One thing that strikes me about the hamlets all the way to the main village is that they are spotlessly clean, there is no buai (betelnut) spit like Port Moresby, Lae and other towns, and there is a huge amount of community pride.
We walk through cocoa and coconut groves, well-kept gardens, and kunai grass to get to the school.
Cocoa is the second major source of income for the villagers after small-scale gold mining.
There are so many taros, bananas, yams, kaukau and other vegetables growing here in the fertile river valley.
Maralina Primary School is set in magnificent settings, straight out of a picture book, and I would willingly give up everything to come and live here!
At Maralina, the Nens are feted liked royalty, and the red carpet, a ’la Lower Watut, is laid out for them.
After speeches and handover of the books, the Nen family and the Korean TV crew are airlifted by helicopter to Nen’s Zenem village, where they will stay for the next couple of weeks to film the documentary.

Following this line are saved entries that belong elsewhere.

Lemma isValidMoveAt_inv card top cc (a a' : App) (b : bool) :
  isValidMoveAt card top cc a = Some (b, a') -> a' = a.
Proof.
  unfold isValidMoveAt. hsimpl.
  destruct top; [by intros [= _ <-] |].
  split_decide; by intros [= _ <-].
Qed.

Lemma getRandom_inv arr (a a' : App) o :
  getRandom arr a = Some (o, a') -> gameState a' = gameState a.
Proof.
  destruct (getRandom_run arr a) as (o' & r' & Hrun). rewrite Hrun.
  by intros [= _ <-].
Qed.

Lemma handleHumanDraw_cards (a a' : App) :
  handleHumanDraw a = Some (tt, a') ->
  allCards (gameState a') ≡ₚ allCards (gameState a).
Proof.
  unfold handleHumanDraw. intros Hrun.
  apply bind_Some in Hrun as (gs & a0 & [= <- <-] & Hrun).
  destruct (negb _); [by injection Hrun as <- |].
  apply bind_Some in Hrun as (turn & a0 & [= <- <-] & Hrun).
  destruct (negb _); [by injection Hrun as <- |].
  apply bind_Some in Hrun as (mode & a0 & [= <- <-] & Hrun).
  apply bind_Some in Hrun as (host & a0 & [= <- <-] & Hrun).
  destruct (_ && _).
  { hsimpl_in Hrun. injection Hrun as <-. by destruct (connected a). }
  apply bind_Some in Hrun as (s1 & a1 & Hdraw & Hrun).
  apply bind_Some in Hrun as (s2 & a2 & Hcomment & Hrun).
  apply bind_Some in Hrun as (s3 & a3 & Hnext & Hrun).
  destruct (store_run s3 (bool_decide (gameMode a = ONLINE) && isHost a)
              (STATE_UPDATE s3) a3) as (a4 & Hstore & Hg).
  rewrite Hstore in Hrun. injection Hrun as <-. rewrite Hg.
  rewrite (nextTurn_cards _ _ _ _ Hnext).
  assert (Hs2 : allCards s2 = allCards s1).
  { destruct (bool_decide _).
    - apply bind_Some in Hcomment as (w & a5 & _ & Hcomment).
      apply bind_Some in Hcomment as (o & a6 & _ & Hcomment).
      by injection Hcomment as <- _.
    - apply bind_Some in Hcomment as (q & a5 & _ & Hcomment).
      by injection Hcomment as <- _. }
  rewrite Hs2. by eapply drawCards_cards.
Qed.

Lemma handleMultiplayerDraw_cards (i : Z) (a a' : App) :
  handleMultiplayerDraw i a = Some (tt, a') ->
  allCards (gameState a') ≡ₚ allCards (gameState a).
Proof.
  unfold handleMultiplayerDraw. intros Hrun.
  apply bind_Some in Hrun as (gs & a0 & [= <- <-] & Hrun).
  apply bind_Some in Hrun as (s1 & a1 & Hdraw & Hrun).
  apply bind_Some in Hrun as (s3 & a3 & Hnext & Hrun).
  destruct (store_send_run s3 (STATE_UPDATE s3) a3) as (a4 & Hstore & Hg).
  rewrite Hstore in Hrun. injection Hrun as <-. rewrite Hg.
  rewrite (nextTurn_cards _ _ _ _ Hnext).
  change (allCards (with_aiComment s1 _)) with (allCards s1).
  by eapply drawCards_cards.
Qed.
(** * A shallow embedding of the event dispatcher

    The development follows the TypeScript sources of the package:
    [BaseEvent], the registry operations that [SimpleEventDispatcher],
    [NodeEventDispatcher] and [BrowserEventDispatcher] implement with the
    same text, their three [dispatch] methods, and the subscriber adapter
    of [AbstractEventDispatcher].

    Modelling conventions.
    - A function object is a reference ([Listener], a natural number);
      [===] on listeners is equality of references.
    - A JavaScript [Map] keyed by strings is a [gmap string _]; an array
      is a list, mutated in place through [alter] on its map entry.
    - A priority is an integer ([Z]).
    - The platform bus (Node [EventEmitter], browser [EventTarget]) holds
      no handler: [addListener] never attaches one (the browser class
      builds [wrappedListener] but does not pass it to the target).  The
      mirrored call that opens [dispatch] therefore runs no handler; what
      is left of it is [emit]: a Node [EventEmitter] throws on an
      ["error"] event nobody handles.
    - [getListeners] calls itself; its model counts the nested calls the
      stack has room for, and running out of room is a [RangeError]. *)

From stdpp Require Import base gmap strings list fin_maps sorting.
From Stdlib Require Import ZArith Lia.

Local Open Scope Z_scope.
Local Open Scope nat_scope.

(** ** JavaScript values used by the dispatcher *)

Definition Listener := nat.

Record ListenerEntry := Entry { listener : Listener; priority : Z }.

#[global] Instance ListenerEntry_eq_dec : EqDecision ListenerEntry.
Proof. solve_decision. Defined.

Inductive JsError :=
| TypeError
| RangeError
| UnhandledError
| UserError (tag : nat).

Inductive Completion (A : Type) :=
| Return (a : A)
| Throw (err : JsError).
Arguments Return {A} a.
Arguments Throw {A} err.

I would have made another river trip down the Watut and Markham; however, thanks to Morobe Mining Joint Ventures (MMJV) general manager sustainability and external relations David Wissink, I was able to hitch a ride back to Lae on a helicopter.
We fly over Maralina village, the Watut, and are able to look down on the Markham and the panoramic plains as we fly back to Lae.

Aerial view of the Watut River as seen from a helicopter last Saturday

Along the way, we stop at Wafi, site of one of the next big gold and copper mines in PNG, run by Harmony of South Africa and Newcrest of Australia.
As we fly over rugged terrain back to Lae, surrounded by forests, mountains and rivers, I can’t help but think about the future of the simple Lower Watut villagers.